(** The ramp value of a pixel does not grow with the tolerance. *)
Lemma round_ramp_anti v (T T' p q : Q) :
  (T <= T')%Q -> (0 <= p)%Q -> (0 <= q)%Q ->
  JS.round_ramp v (T' * p) (T' * q) <= JS.round_ramp v (T * p) (T * q).
Proof.
  intros HTT Hp Hq. unfold JS.round_ramp. apply inj_le, filter_length_le.
  intros j Hj. apply elem_of_range in Hj. apply sqrt_ge_anti.
  apply ramp_threshold_mono; [done..|].
  unfold Qle, Qminus, Qplus, inject_Z. simpl. lia.
Qed.

Lemma round_ramp_byte v a c : 0 <= JS.round_ramp v a c <= 255.
Proof.
  unfold JS.round_ramp. split; [lia|].
  pose proof (List.filter_length_le
    (fun j : Z => JS.sqrt_ge v (a + (inject_Z j - (1 # 2)) * c / 255)) (JS.range 1 256)) as Hl.
  change (length (JS.range 1 256)) with 255%nat in Hl. lia.
Qed.

Lemma scale_mono (T T' p : Q) : (T <= T')%Q -> (0 <= p)%Q -> (T * p <= T' * p)%Q.
Proof. intros HT Hp. by apply Qmult_le_compat_r. Qed.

━━━━━━

#### What the task requires
Check each line of the entries above, and show every one holding the word "with".

#### Task answer
(** The ramp value of a pixel does not grow with the tolerance. *)
  change (length (JS.range 1 256)) with 255%nat in Hl. lia.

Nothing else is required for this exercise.